With the arrival of Nicolas Pepe and Dani Ceballos from Lille and Real Madrid, these two new faces will undoubtedly lift the spirits of fans who are having to make do with another round of Thursday night European football this season.
However, there is something of a caveat attached to these captures – mostly to do with the fact that Ceballos is only a short-term fix. With no option to buy the Spanish midfielder on a permanent basis, it does beg the question as to what the long-term benefit will be.
Another point of contention is the way the deal for the 24-year-old Pepe has been set up and with such a huge outlay coming in instalments, it’s almost as if the club’s future is being banked on returning to the Champions League.
In addition to this, the arrival of the Ivorian highlights that Unai Emery has perhaps gone for a glamour signing, rather than one he actually needs. Although attacking your way out of defence is a noble idea, it very rarely works in the modern game.

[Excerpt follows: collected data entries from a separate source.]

Lemma rule_from_dict_wf entry path r :
  rule_from_dict entry path = Ok r → rule_wf r ∧ rl_source_path r = path.
Proof.
  unfold rule_from_dict. destruct entry as [| | | | | |entry]; try done.
  intros (dec & Hdec & (u0 & Hok & H)%result_bind_ok)%result_bind_ok.
  destruct (get_or entry "match" (PDict [])) as [| | | | | |mtch]; try done.
  repeat match type of H with
  | result_bind _ _ = Ok _ =>
      let x := fresh "x" in let E := fresh "E" in
      apply result_bind_ok in H as (x & E & H)
  end.
  injection H as <-. apply guard_else_ok in Hok as [-> _].
  repeat match goal with
  | E : guard_else _ _ _ = Ok _ |- _ => apply guard_else_ok in E as [E _]
  end.
  split; [|done]. unfold rule_wf. simpl.
  assert (∀ v s, str_member v s = Ok true → ∃ x, as_str v = Some x ∧ x ∈ s) as Hmem.
  { intros v s Hv. unfold str_member in Hv. destruct v; simpl in Hv; simplify_eq; bool_hyps; eauto. }
  split; [apply Hmem in Hdec as (x' & -> & Hx'); done|].
  split.
  { intros s Hs. destruct (dict_get entry "scope"); simpl in *; try done. simplify_eq.
    match goal with
    | Em : str_member (PStr _) _ = Ok true |- _ =>
        apply Hmem in Em as (? & [= <-] & ?); done
    end. }
  split.
  { intros b ->. by apply negb_true_iff. }
  repeat split; [by eapply get_argv_nonempty..|]. by apply Nat.leb_le.
Qed.

Lemma load_entries_wf path i data rules errors :
  Forall rule_wf rules → Forall rule_wf (load_entries path i data rules errors).1.1.
Proof.
  revert i rules errors. induction data as [|e data IH]; intros i rules errors Hr; simpl; [done|].
  destruct (rule_from_dict e path) as [r|[er|]] eqn:E; [|by apply IH|done].
  apply IH. apply Forall_app. split; [done|]. constructor; [|constructor].
  by eapply rule_from_dict_wf.
Qed.

Lemma load_files_wf dir names files total rules errors :
  Forall rule_wf rules →
  Forall rule_wf (load_files dir names files total rules errors).1.1.
Proof.
  revert total rules errors. induction names as [|n names IH]; intros total rules errors Hr;
    cbn [load_files]; [done|].
  pose proof (load_entries_wf (path_join dir n) 0) as Hle.
  repeat case_match; simplify_eq; try done; try (by apply IH);
    match goal with
    | He : load_entries _ _ ?l _ _ = _ |- _ =>
        specialize (Hle l rules errors Hr); rewrite He in Hle; first [done | by apply IH]
    end.
Qed.

(** Whatever the rules directory holds, every rule the engine serves after a reload
    is well formed: its decision is allow or deny, its scope is in the vocabulary, at
    most one argv selector is set, argv lists are non-empty and a basename has no
    slash; and an engine without YAML or without a directory serves no rule. *)
Theorem reload_wf (e : RulesEngine) (has_yaml : bool)
    (listing : option (gmap string rules_file)) :
  Forall rule_wf (eng_rules (reload e has_yaml listing).1) ∧
  (has_yaml = false ∨ listing = None → eng_rules (reload e has_yaml listing).1 = []).
Proof.
  unfold reload. destruct has_yaml; [|split; [constructor|done]].
  destruct listing as [files|]; [|split; [constructor|done]]. simpl.
  pose proof (load_files_wf (eng_dir e) (py_sorted (elements (dom files))) files 0 [] []
    (Forall_nil_2 _)) as Hwf.
  destruct (load_files _ _ _ _ _ _) as [[rules errors] exn]. simpl in *.
  split; [done|]. by intros [?|?].
Qed.

(** A reload is not entry-by-entry fault tolerant: when the first entry of the first
    rule file gives [decision] a list or a mapping, [TypeError] escapes and the engine is
    left with no rule at all, the valid entries after it and the deny rules of the other
    files included, and with no load error recorded. *)
Theorem reload_unhashable_escapes (e : RulesEngine) (files : gmap string rules_file)
    (name : string) (names : list string) (size : Z) (entry : list (pyval * pyval))
    (more : list pyval) :
  py_sorted (elements (dom files)) = name :: names →
  ends_with ".yaml" name = true →
  files !! name = Some {| rf_size := Some size; rf_data := Some (PList (PDict entry :: more)) |} →
  (0 ≤ size ≤ MAX_FILE_BYTES)%Z →
  hashable (dict_get entry "decision") = false →
  reload e true (Some files) =
    ({| eng_dir := eng_dir e; eng_rules := []; eng_errors := [] |}, Some TypeError).
Proof.
  intros Hs Hn Hf Hsz Hh. unfold reload. cbn [negb]. rewrite Hs. cbn [load_files].
  rewrite Hn, Hf. cbn [orb negb mbind option_bind rf_size rf_data].
  assert ((MAX_FILE_BYTES <? size)%Z = false) as -> by lia.
  assert ((MAX_TOTAL_BYTES <? 0 + size)%Z = false) as ->
    by (unfold MAX_TOTAL_BYTES, MAX_FILE_BYTES in *; lia).
  cbn [load_entries rule_from_dict]. unfold str_member. by rewrite Hh.
Qed.

(** ** Concrete instances *)

Definition empty_rule : Rule :=
  {| rl_name := PStr "tier2"; rl_decision := "allow"; rl_source_path := "/r/a.yaml";
     rl_uid := None; rl_action := None; rl_exe := None; rl_app_id := None;
     rl_sandbox_engine := Some "qdistro.*"; rl_mime_type := None; rl_argv_exact := None;
     rl_argv_basename := None; rl_argv_prefix := None; rl_scope := None;
     rl_rationale := PStr "" |}.
Definition host_request : request :=
  {| rq_uid := 1000; rq_action := "qdistro.test"; rq_exe := "/usr/bin/x"; rq_app_id := "";
     rq_sandbox_engine := ""; rq_mime_type := ""; rq_argv := None |}.

Lemma selector_presence_witness :
  rl_sandbox_engine empty_rule = Some "qdistro.*" ∧ rq_sandbox_engine host_request = "" ∧
  matches empty_rule host_request = false.
Proof.
  split; [reflexivity|]. split; [reflexivity|].
  destruct (selector_presence empty_rule host_request "qdistro.*"
              (or_introl (conj eq_refl eq_refl))) as [H _].
  apply H. reflexivity.
Defined.

Definition bad_entry : list (pyval * pyval) := [(PStr "decision", PList [PStr "allow"])].
Definition deny_entry : list (pyval * pyval) := [(PStr "decision", PStr "deny")].
Definition bad_listing : gmap string rules_file :=
  {["10-bad.yaml" := {| rf_size := Some 40%Z; rf_data := Some (PList [PDict bad_entry]) |};
    "20-deny.yaml" := {| rf_size := Some 40%Z; rf_data := Some (PList [PDict deny_entry]) |}]}.
Definition sample_engine : RulesEngine :=
  {| eng_dir := "/etc/qdistro/rules.d"; eng_rules := []; eng_errors := [] |}.

Lemma reload_unhashable_escapes_witness :
  py_sorted (elements (dom bad_listing)) = ["10-bad.yaml"; "20-deny.yaml"] ∧
  reload sample_engine true (Some bad_listing) = (sample_engine, Some TypeError).
Proof.
  assert (py_sorted (elements (dom bad_listing)) = ["10-bad.yaml"; "20-deny.yaml"]) as Hs
    by (vm_compute; reflexivity).
  split; [exact Hs|].
  apply (reload_unhashable_escapes sample_engine bad_listing "10-bad.yaml" ["20-deny.yaml"]
           40 bad_entry []); [exact Hs|reflexivity..|unfold MAX_FILE_BYTES; lia|reflexivity].
Defined.

(** Without the first file the deny rule is served. *)
Example deny_alone_is_served :
  option_map rl_decision
    (match_ (reload sample_engine true (Some (delete "10-bad.yaml" bad_listing))).1
       host_request None) = Some "deny".
Proof. vm_compute. reflexivity. Qed.

End AdminRules.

It was arguably this approach that cost the Gunners a top-four finish last time around and although Pierre-Emerick Aubameyang and Alexandre Lacazette proved to be more than a handful in attack, their hard work was undone by such a porous defence.
Because of the team’s recent history, should these defensive issues rear their ugly head once again – and this is something that many pundits expect to be the case – then their chances of challenging for the title are looking unrealistic at this point in the season.
A look at the current Premier League betting reinforces this statement, as Arsenal are priced at the unlikely odds of 66/1 by bet365 for them to win a first title since 2004. Although the pursuit of outright may be out of reach, a top four finish is not.
The Gunners can owe that to both Manchester United and Chelsea being in a state of flux, possibly presenting the team’s best possible chance for the club to end their Champions League exile and return to Europe’s premier club competition in 2020/21.
According to the bookmakers at the time of writing, they believe it to be a two-horse race between Manchester United and Arsenal for the fourth and final Champions League berth, with the North Londoners as the relative outsiders at 6/4.
However, if United cannot get their house in order and Ole Gunnar Solskjaer fails to wake the Red Devils out of the slumber they fell into at the tail-end of the previous campaign, then Arsenal will be poised to take full advantage in this next instalment of the club’s post-Wenger era.